Scientific Reports is an open access scientific journal under the Nature Publishing Group. It started in 2011 and they publish articles related to natural and clinical sciences. The 2015 journal metrics for the 2-year impact factor is 5.228. The goal of this journal is to have articles readily accessible to anyone, anywhere, and at any time. Their goal is to publish articles quickly to ensure current, up-to-date research, with articles published on a daily basis and a review process that takes roughly 45 days. Their decision to be open access is listed in the following benefits:

Increased citation and usage

Greater public engagement

Faster impact

Broader collaboration

Increased interdisciplinary interaction

It has recently been reported that Scientific Reports is now the largest scholarly journal in the world. Previously, PLoS ONE held this title, but have hit a peak in the number of articles they published in 2013. Scientific Reports published 6,214 articles in the first quarter of 2017 compared to PLoS ONE’s 5,541. However, this doesn’t come without its own troubles.
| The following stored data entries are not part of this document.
Lemma acknowledge_projects db a scaled e db' :
  seqs_safe db -> projects db -> acknowledge db a scaled = Ok (e, db') -> projects db'.
Proof.
  intros Hsafe Hp (l & at_ & id & handoff & ack & pr & head & gen & Hl & _ & _ & _ & _ & Hpr & _ & Hgen & Hc)%acknowledge_inv.
  apply positive_int_Some in Hpr as [Hpr _]. apply positive_int_Some in Hgen as [Hgen _].
  destruct Hc as [(r & _ & _ & _ & ->)|(_ & lr & n & p & row & ev & Hlr & -> & Hpa & -> & Erow & Hfresh & Hel & Hep & ->)];
    [by apply ensureLane_projects|].
  apply (ensureLane_projects _ l) in Hp.
  assert (Hn : (0 <= readiness_seq lr < max_safe_integer)%Z).
  { destruct (ensureLane_own db l) as (lr' & H1 & H2). rewrite Hlr in H1. injection H1 as <-.
    destruct H2 as [H2|[_ ->]]; [by eapply Hsafe | unfold max_safe_integer; simpl; lia]. }
  assert (Hst := new_entry_stable l id pr head gen handoff ack (a_digest a) (readiness_seq lr + 1) at_ p at_ scaled
    ltac:(lia) ltac:(lia) ltac:(lia) Hpa).
  rewrite Hst in Erow.
  destruct (ensureLane_rows db l) as (Er & Ee & Eo & _).
  eapply (projects_step (ensureLane db l) _ l ev Hp); [by rewrite Ee | done | |].
  - intros m Hm. split; [|split].
    + intros i. unfold lane_row_of. simpl. rewrite Er, find_b_snoc. subst row. simpl.
      assert (Hml : same_lane m (lane_pk l) = false).
      { destruct (same_lane m (lane_pk l)) eqn:E; [by apply same_lane_true, lane_pk_inj in E | done]. }
      rewrite Hml. simpl. by destruct (find_b _ (entry_rows db)).
    + intros i. unfold lane_op_of. simpl. by rewrite Eo.
    + simpl. rewrite lookup_insert_ne; [done|]. intros E%lane_pk_inj. congruence.
  - intros s [He Ho Hw]. eexists. split.
    + rewrite Hep. by apply apply_acknowledged.
    + split; simpl.
      * intros i. unfold lane_row_of. simpl. rewrite find_b_snoc. subst row. simpl.
        rewrite (proj2 (same_lane_true l (lane_pk l)) eq_refl). simpl.
        specialize (He i). unfold lane_row_of in He. rewrite Er in He.
        destruct (String.eqb id i) eqn:Ei.
        -- apply String.eqb_eq in Ei as <-. rewrite map_get_set.
           destruct (find_b _ (entry_rows db)) as [o|] eqn:Ef; [|done]. exfalso.
           apply find_b_In in Ef as [Hin Hb]. apply andb_true_iff in Hb as [_ Hb]. apply String.eqb_eq in Hb.
           by destruct (Hfresh o Hin).
        -- apply String.eqb_neq in Ei. rewrite map_get_set_ne by done. rewrite He.
           by destruct (find_b _ (entry_rows db)).
      * intros i. rewrite Ho. unfold lane_op_of. simpl. by rewrite Eo.
      * rewrite lookup_insert_eq. apply owner_projected_readiness. by rewrite <- Hlr.
Qed.

(** A lane's lookup of a row by id, before and after a write. *)
Lemma lane_row_of_unique db l r :
  well_formed db -> In r (entry_rows db) -> entry_lane r = lane_pk l -> lane_row_of db l (entry_id r) = Some r.
Proof.
  intros Hwf Hin Hrl. unfold lane_row_of. destruct (find_b _ _) as [o|] eqn:Ef.
  - apply find_b_In in Ef as [Ho Hb]. apply andb_true_iff in Hb as [_ Hb%String.eqb_eq].
    f_equal. by apply (rows_eq_of_id db); [apply Hwf|..].
  - exfalso. pose proof (find_b_None _ _ _ Ef Hin) as Hf. simpl in Hf.
    rewrite (proj2 (same_lane_true l _) (eq_sym Hrl)), String.eqb_refl in Hf. done.
Qed.

Lemma lane_row_of_written db db' r e' m i :
  entry_rows db' = map (fun o => if String.eqb (entry_id o) (entry_id r) then written_row r e' else o) (entry_rows db) ->
  well_formed db -> In r (entry_rows db) ->
  lane_row_of db' m i = (fun o => if String.eqb (entry_id o) (entry_id r) then written_row r e' else o) <$> lane_row_of db m i.
Proof.
  intros Hrows Hwf Hin. unfold lane_row_of. rewrite Hrows. apply find_b_map_same. intros o Ho.
  destruct (String.eqb (entry_id o) (entry_id r)) eqn:Eo; [|done]. apply String.eqb_eq in Eo.
  assert (o = r) as -> by (by apply (rows_eq_of_id db); [apply Hwf|..]). done.
Qed.

Lemma lane_row_of_elsewhere db db' r e' l m i :
  entry_rows db' = map (fun o => if String.eqb (entry_id o) (entry_id r) then written_row r e' else o) (entry_rows db) ->
  well_formed db -> In r (entry_rows db) -> entry_lane r = lane_pk l -> m <> l ->
  lane_row_of db' m i = lane_row_of db m i.
Proof.
  intros Hrows Hwf Hin Hrl Hm. rewrite (lane_row_of_written _ _ _ _ _ _ Hrows Hwf Hin).
  destruct (lane_row_of db m i) as [o|] eqn:Eo; [|done]. simpl.
  destruct (String.eqb (entry_id o) (entry_id r)) eqn:Es; [|done]. exfalso. apply String.eqb_eq in Es.
  apply find_b_In in Eo as [Ho Hb]. apply andb_true_iff in Hb as [Hb%same_lane_true _].
  assert (o = r) as -> by (by apply (rows_eq_of_id db); [apply Hwf|..]). rewrite Hrl in Hb. by apply lane_pk_inj in Hb.
Qed.

Lemma progress_projects db f p e' db' :
  well_formed db -> seqs_safe db -> no_undef (p_patch p) -> projects db ->
  progress db f p = Ok (e', db') -> projects db'.
Proof.
  intros Hwf Hsafe Hnu Hproj (at_ & owner & l & r & phase & patch & v & seq & ev & _ & _ & _ & Hin & Hco & Hrl & Hpatch
    & _ & Hnp & _ & He' & Hide & Hb & Hrows & Hel & Hep & Hev & Hop)%(progress_split _ _ _ _ _ Hwf Hsafe).
  specialize (Hnp Hnu). eapply (projects_step db _ l ev Hproj Hev Hel).
  - intros m Hm. split; [|split].
    + intros i. by eapply lane_row_of_elsewhere.
    + intros i. unfold lane_op_of. by rewrite Hop.
    + unfold bumped_lanes in Hb. destruct (p_readmit p); [|by destruct Hb as [_ ->]]. destruct Hb as (lr & _ & _ & ->).
      rewrite lookup_insert_ne; [done|]. intros E%lane_pk_inj. congruence.
  - intros s [He Ho Hw]. assert (Hrid := lane_row_of_unique db l r Hwf Hin Hrl).
    assert (Hu : no_undef (update_of patch phase at_ v seq)).
    { unfold update_of, no_undef. apply Forall_app. split; [done|]. destruct seq; repeat constructor; done. }
    eexists. split.
    + rewrite Hep. eapply apply_progress; [by rewrite He, Hrid | exact Hu | reflexivity|].
      destruct (truthy (p_observation p)); eauto.
    + split; simpl.
      * intros i. rewrite (lane_row_of_written _ _ _ _ _ _ Hrows Hwf Hin).
        destruct (String.eqb (entry_id r) i) eqn:Ei.
        -- apply String.eqb_eq in Ei as <-. rewrite map_get_set, Hrid. simpl. rewrite String.eqb_refl. simpl. do 2 f_equal.
           destruct Hco as [_ Hcs _ _ _ _]. by rewrite He', norm_spread, Hcs by first [done | by apply no_undef_stable].
        -- pose proof Ei as Ei'. apply String.eqb_neq in Ei. rewrite map_get_set_ne, He by done.
           destruct (lane_row_of db l i) as [o|] eqn:Eo; [|done]. simpl.
           apply find_b_In in Eo as [_ Hbo]. apply andb_true_iff in Hbo as [_ Hbo%String.eqb_eq].
           by rewrite Hbo, String.eqb_sym, Ei'.
      * intros i. rewrite Ho. unfold lane_op_of. by rewrite Hop.
      * unfold bumped_lanes in Hb. destruct (p_readmit p); [|by destruct Hb as [_ ->]]. destruct Hb as (lr & Hlr & _ & ->).
        rewrite lookup_insert_eq. apply owner_projected_readiness. by rewrite <- Hlr.
Qed.

End QueueStore.

(** ** Concrete inputs *)

Definition ex_host : HostDate := {| host_date_parse := fun _ => None |}.
#[local] Existing Instance ex_host.

Definition ex_owner_row : LaneRow := {|
  generation := 1; route_generation := 0; owner_id := Some "o1"; owner_state := "active";
  owner_acquired := Some "2024-01-01T00:00:00.000Z"; heartbeat_at := Some "2024-01-01T00:00:00.000Z";
  expires_at := Some "2024-01-01T01:00:00.000Z"; owner_reason := None; readiness_seq := 0 |}.
Definition ex_routes : gmap (string * string) RouteRow :=
  {[ ("acme/app", "main") := {| route_executor := "queue-v2"; in_transition := false |} ]}.
Definition ex_store : Db := set_lanes (initial ex_routes) {[ lane_pk ex_lane := ex_owner_row ]}.
Definition ex_fence : Fence := {| f_lane := ex_lane; f_owner := "o1"; f_generation := 1; f_route := 0 |}.
Definition ex_admission (id : string) (pr : Z) : Admission := {|
  a_lane := lane_val ex_lane; a_entryId := VStr id; a_prNumber := VInt pr; a_head := VStr "h1";
  a_generation := VInt 1; a_handoffId := VStr (id +:+ "-handoff"); a_ackId := VStr (id +:+ "-ack");
  a_at := VStr "2024-01-01T00:01:00Z"; a_digest := None |}.
Definition ex_ready : Progress := {|
  p_entryId := VStr "e1"; p_phase := "ready"; p_patch := []; p_at := VStr "2024-01-01T00:02:00Z";
  p_readmit := false; p_observation := VUndef; p_expected := None |}.

(** The entry and the database of a transaction that goes through. *)
Definition entry_after (r : result (obj * Db)) : obj := match r with Ok (e, _) => e | Throw _ => [] end.
Definition db_after (r : result (obj * Db)) : Db := match r with Ok (_, d) => d | Throw _ => ex_store end.
Definition ex_acked : result (obj * Db) := acknowledge ex_store (ex_admission "e1" 7) 1800000.
Definition ex_ready_done : result (obj * Db) := progress (db_after ex_acked) ex_fence ex_ready.

Example queue_store_examples :
  (get (entry_after ex_acked) "phase", get (entry_after ex_ready_done) "phase",
   match progress (db_after ex_acked) {| f_lane := ex_lane; f_owner := "o1"; f_generation := 2; f_route := 0 |} ex_ready
   with Throw e => Some e | Ok _ => None end,
   match acknowledge (db_after ex_acked) (ex_admission "e1" 8) 1800000 with Throw e => Some e | Ok _ => None end)
  = (VStr "acknowledged", VStr "ready", Some stale_fence, Some (PlainError "conflicting queue acknowledgement")).
Proof. vm_compute. reflexivity. Qed.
In 2016, Scientific Reports published a paper on a compound that induces death in human liver cancer cells by a group from the University of Malaya. Readers were quick to point out shoddy chemistry methods, duplicated images in their figures, copy and pasted cells from different figures. It was also pointed out that images in this article were used in other articles published by the same group but to represent a different cell line. The article was soon retracted, but this cannot be seen on the webpage for the article, unless one reads the comment section. This issue brought into question the legitimacy of the review process of the journal and open access journals in general. When a journal is on a mission to get as many articles out as possible, how can they assure quality of the work being published?